═════ Given information
(* ===== verification/WireJson.v ===== *)
(** * The JSON forms of streams and files

    The struct tags of the packets of a file transfer (pkg/filetransfer/transfer.go),
    of the message backup (pkg/store/store.go) and of the key files
    (pkg/crypto/box.go), and what makes their values survive. *)

From S2P Require Import Prelude Utf8 Float64 Json JsonText FloatText GoJson Message MessageJson.
From S2P Require Import Heap Store FileTransfer Crypto.

(** [filetransfer.FileMetadata] *)
Definition FileMetadata_fields : list (field FileMetadata) := [
  mkField string_value "file_id" false md_FileID
    (fun y '(mkMeta _ x1 x2 x3 x4 x5 x6 x7 x8) => mkMeta y x1 x2 x3 x4 x5 x6 x7 x8);
  mkField string_value "name" false md_Name
    (fun y '(mkMeta x0 _ x2 x3 x4 x5 x6 x7 x8) => mkMeta x0 y x2 x3 x4 x5 x6 x7 x8);
  mkField int_value "size" false md_Size
    (fun y '(mkMeta x0 x1 _ x3 x4 x5 x6 x7 x8) => mkMeta x0 x1 y x3 x4 x5 x6 x7 x8);
  mkField string_value "mime_type" false md_MimeType
    (fun y '(mkMeta x0 x1 x2 _ x4 x5 x6 x7 x8) => mkMeta x0 x1 x2 y x4 x5 x6 x7 x8);
  mkField int_value "chunk_count" false md_ChunkCount
    (fun y '(mkMeta x0 x1 x2 x3 _ x5 x6 x7 x8) => mkMeta x0 x1 x2 x3 y x5 x6 x7 x8);
  mkField string_value "sender" false md_Sender
    (fun y '(mkMeta x0 x1 x2 x3 x4 _ x6 x7 x8) => mkMeta x0 x1 x2 x3 x4 y x6 x7 x8);
  mkField string_value "sender_nick" false md_SenderNick
    (fun y '(mkMeta x0 x1 x2 x3 x4 x5 _ x7 x8) => mkMeta x0 x1 x2 x3 x4 x5 y x7 x8);
  mkField string_value "recipient" false md_Recipient
    (fun y '(mkMeta x0 x1 x2 x3 x4 x5 x6 _ x8) => mkMeta x0 x1 x2 x3 x4 x5 x6 y x8);
  mkField int_value "ts" false md_Timestamp
    (fun y '(mkMeta x0 x1 x2 x3 x4 x5 x6 x7 _) => mkMeta x0 x1 x2 x3 x4 x5 x6 x7 y)
].
Definition FileMetadata_value : GoValue FileMetadata := struct_value 
    (mkMeta EmptyString EmptyString 0 EmptyString 0 EmptyString EmptyString EmptyString 0) FileMetadata_fields.

(** [filetransfer.FileChunk] *)
Definition FileChunk_fields : list (field FileChunk) := [
  mkField string_value "file_id" false fc_FileID
    (fun y '(mkChunk _ x1 x2 x3 x4) => mkChunk y x1 x2 x3 x4);
  mkField int_value "chunk_idx" false fc_ChunkIdx
    (fun y '(mkChunk x0 _ x2 x3 x4) => mkChunk x0 y x2 x3 x4);
  mkField int_value "chunk_count" false fc_ChunkCount
    (fun y '(mkChunk x0 x1 _ x3 x4) => mkChunk x0 x1 y x3 x4);
  mkField bytes_value "data" false fc_Data
    (fun y '(mkChunk x0 x1 x2 _ x4) => mkChunk x0 x1 x2 y x4);
  mkField int_value "size" false fc_Size
    (fun y '(mkChunk x0 x1 x2 x3 _) => mkChunk x0 x1 x2 x3 y)
].
Definition FileChunk_value : GoValue FileChunk := struct_value (mkChunk EmptyString 0 0 [] 0) FileChunk_fields.

(** [filetransfer.streamPacket] *)
Definition streamPacket_fields : list (field streamPacket) := [
  mkField string_value "type" false p_Type
    (fun y '(mkPacket _ x1 x2) => mkPacket y x1 x2);
  mkField (@pointer_value _ FileMetadata_value) "metadata" true p_Metadata
    (fun y '(mkPacket x0 _ x2) => mkPacket x0 y x2);
  mkField (@pointer_value _ FileChunk_value) "chunk" true p_Chunk
    (fun y '(mkPacket x0 x1 _) => mkPacket x0 x1 y)
].
Definition streamPacket_value : GoValue streamPacket := struct_value (mkPacket EmptyString None None) streamPacket_fields.

(** The anonymous struct of [Store.SaveToJSON] *)
Definition Backup_fields : list (field Backup) := [
  mkField (@slice_value _ (@pointer_value _ Message_value)) "messages" false bk_messages
    (fun y '(mkBackup _ x1) => mkBackup y x1);
  mkField nil_map_value "peers" false bk_peers
    (fun y '(mkBackup x0 _) => mkBackup x0 y)
].
Definition Backup_value : GoValue Backup := struct_value (mkBackup None None) Backup_fields.

(** [crypto.KeypairFile] *)
Definition KeypairFile_fields : list (field KeypairFile) := [
  mkField string_value "public_key" false kf_PublicKey
    (fun y '(mkKeypairFile _ x1) => mkKeypairFile y x1);
  mkField string_value "private_key" false kf_PrivateKey
    (fun y '(mkKeypairFile x0 _) => mkKeypairFile x0 y)
].
Definition KeypairFile_value : GoValue KeypairFile := struct_value (mkKeypairFile EmptyString EmptyString) KeypairFile_fields.

(** [crypto.KnownKeysFile] *)
Definition KnownKeysFile_fields : list (field KnownKeysFile) := [
  mkField map_value "keys" false kf_Keys
    (fun y (_ : KnownKeysFile) => mkKnownKeysFile y)
].
Definition KnownKeysFile_value : GoValue KnownKeysFile := struct_value (mkKnownKeysFile ∅) KnownKeysFile_fields.

#[export] Instance streamPacket_json : JSON streamPacket := go_json compact streamPacket_value.
#[export] Instance Backup_json : JSON Backup := go_json compact Backup_value.
(** The key files are written by [MarshalIndent]. *)
#[export] Instance KeypairFile_json : JSON KeypairFile := go_json indented KeypairFile_value.
#[export] Instance KnownKeysFile_json : JSON KnownKeysFile := go_json indented KnownKeysFile_value.

(** ** What survives *)

Definition FileMetadata_ok (m : FileMetadata) : Prop :=
  utf8 (md_FileID m) /\ utf8 (md_Name m) /\ is_int64 (md_Size m) /\ utf8 (md_MimeType m) /\
  is_int64 (md_ChunkCount m) /\ utf8 (md_Sender m) /\ utf8 (md_SenderNick m) /\
  utf8 (md_Recipient m) /\ is_int64 (md_Timestamp m).

Definition FileChunk_ok (c : FileChunk) : Prop :=
  utf8 (fc_FileID c) /\ is_int64 (fc_ChunkIdx c) /\ is_int64 (fc_ChunkCount c) /\
  is_int64 (fc_Size c).

Definition opt_ok {A} (P : A -> Prop) (o : option A) : Prop :=
  match o with None => True | Some a => P a end.

Definition streamPacket_ok (p : streamPacket) : Prop :=
  utf8 (p_Type p) /\ opt_ok FileMetadata_ok (p_Metadata p) /\ opt_ok FileChunk_ok (p_Chunk p).

Definition Backup_ok (b : Backup) : Prop :=
  opt_ok (Forall (opt_ok Message_ok)) (bk_messages b) /\ opt_ok map_utf8 (bk_peers b).

Definition KeypairFile_ok (k : KeypairFile) : Prop := utf8 (kf_PublicKey k) /\ utf8 (kf_PrivateKey k).
Definition KnownKeysFile_ok (k : KnownKeysFile) : Prop := map_utf8 (kf_Keys k).

#[export] Instance FileMetadata_law : GoValueLaw FileMetadata_value.
Proof. refine {| gv_ok := FileMetadata_ok; gv_depth := 1 + 0 |}; [| lia]. intros a Ha. struct_law Ha. Defined.

#[export] Instance FileChunk_law : GoValueLaw FileChunk_value.
Proof. refine {| gv_ok := FileChunk_ok; gv_depth := 1 + 0 |}; [| lia]. intros a Ha. struct_law Ha. Defined.

(** A struct is never written as [null]. *)
Lemma struct_not_null {S} (zero : S) fs a : @gv_enc S (struct_value zero fs) a <> Some JNull.
Proof. simpl. by destruct (enc_fields fs a). Qed.

#[export] Instance FileMetadata_pointer : GoValueLaw (@pointer_value _ FileMetadata_value) :=
  pointer_law _ _ (struct_not_null _ _).
#[export] Instance FileChunk_pointer : GoValueLaw (@pointer_value _ FileChunk_value) :=
  pointer_law _ _ (struct_not_null _ _).
#[export] Instance Message_pointer : GoValueLaw (@pointer_value _ Message_value) :=
  pointer_law _ _ (struct_not_null _ _).
#[export] Instance Message_slice : GoValueLaw (@slice_value _ (@pointer_value _ Message_value)) :=
  slice_law _ _.
#[export] Existing Instance nil_map_law.

#[export] Instance streamPacket_law : GoValueLaw streamPacket_value.
Proof. refine {| gv_ok := streamPacket_ok; gv_depth := 1 + 1 |}; [| lia]. intros a Ha. struct_law Ha. Defined.

#[export] Instance Backup_law : GoValueLaw Backup_value.
Proof. refine {| gv_ok := Backup_ok; gv_depth := 1 + 2 |}; [| lia]. intros a Ha. struct_law Ha. Defined.

#[export] Instance KeypairFile_law : GoValueLaw KeypairFile_value.
Proof. refine {| gv_ok := KeypairFile_ok; gv_depth := 1 + 0 |}; [| lia]. intros a Ha. struct_law Ha. Defined.

#[export] Instance KnownKeysFile_law : GoValueLaw KnownKeysFile_value.
Proof. refine {| gv_ok := KnownKeysFile_ok; gv_depth := 1 + 1 |}; [| lia]. intros a Ha. struct_law Ha. Defined.

(** ** Hexadecimal text survives *)

Lemma hexdigit_ascii n : b2z (Hex.hexdigit n) < 128.
Proof.
  unfold Hex.hexdigit. destruct (str_bytes Hex.hextable !! Z.to_nat n) as [c|] eqn:E; [| done].
  assert (Forall (fun c => b2z c < 128) (str_bytes Hex.hextable)) as H
    by (apply (bool_decide_eq_true_1 (Forall _ _)); reflexivity).
  exact (list.Forall_lookup_1 _ _ _ _ H E).
Qed.

Lemma hex_utf8 b : utf8 (Hex.EncodeToString b).
Proof.
  unfold utf8, Hex.EncodeToString. rewrite str_bytes_str. apply ascii_valid.
  induction b; simpl; auto using hexdigit_ascii.
Qed.

(** ** The interface of [Json] *)

#[export] Instance streamPacket_json_law : JSONLaw streamPacket :=
  go_json_law compact streamPacket_value compact_ok streamPacket_law eq_refl.
#[export] Instance Backup_json_law : JSONLaw Backup :=
  go_json_law compact Backup_value compact_ok Backup_law eq_refl.
#[export] Instance KeypairFile_json_law : JSONLaw KeypairFile :=
  go_json_law indented KeypairFile_value indented_ok KeypairFile_law eq_refl.
#[export] Instance KnownKeysFile_json_law : JSONLaw KnownKeysFile :=
  go_json_law indented KnownKeysFile_value indented_ok KnownKeysFile_law eq_refl.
══════════
Transcribe each line of the data above, unaltered, from the one where "Definition FileChunk_ok (c" appears to the one where "opt_ok (Forall (opt_ok" appears, inclusive of both.

Definition FileChunk_ok (c : FileChunk) : Prop :=
  utf8 (fc_FileID c) /\ is_int64 (fc_ChunkIdx c) /\ is_int64 (fc_ChunkCount c) /\
  is_int64 (fc_Size c).

Definition opt_ok {A} (P : A -> Prop) (o : option A) : Prop :=
  match o with None => True | Some a => P a end.

Definition streamPacket_ok (p : streamPacket) : Prop :=
  utf8 (p_Type p) /\ opt_ok FileMetadata_ok (p_Metadata p) /\ opt_ok FileChunk_ok (p_Chunk p).

Definition Backup_ok (b : Backup) : Prop :=
  opt_ok (Forall (opt_ok Message_ok)) (bk_messages b) /\ opt_ok map_utf8 (bk_peers b).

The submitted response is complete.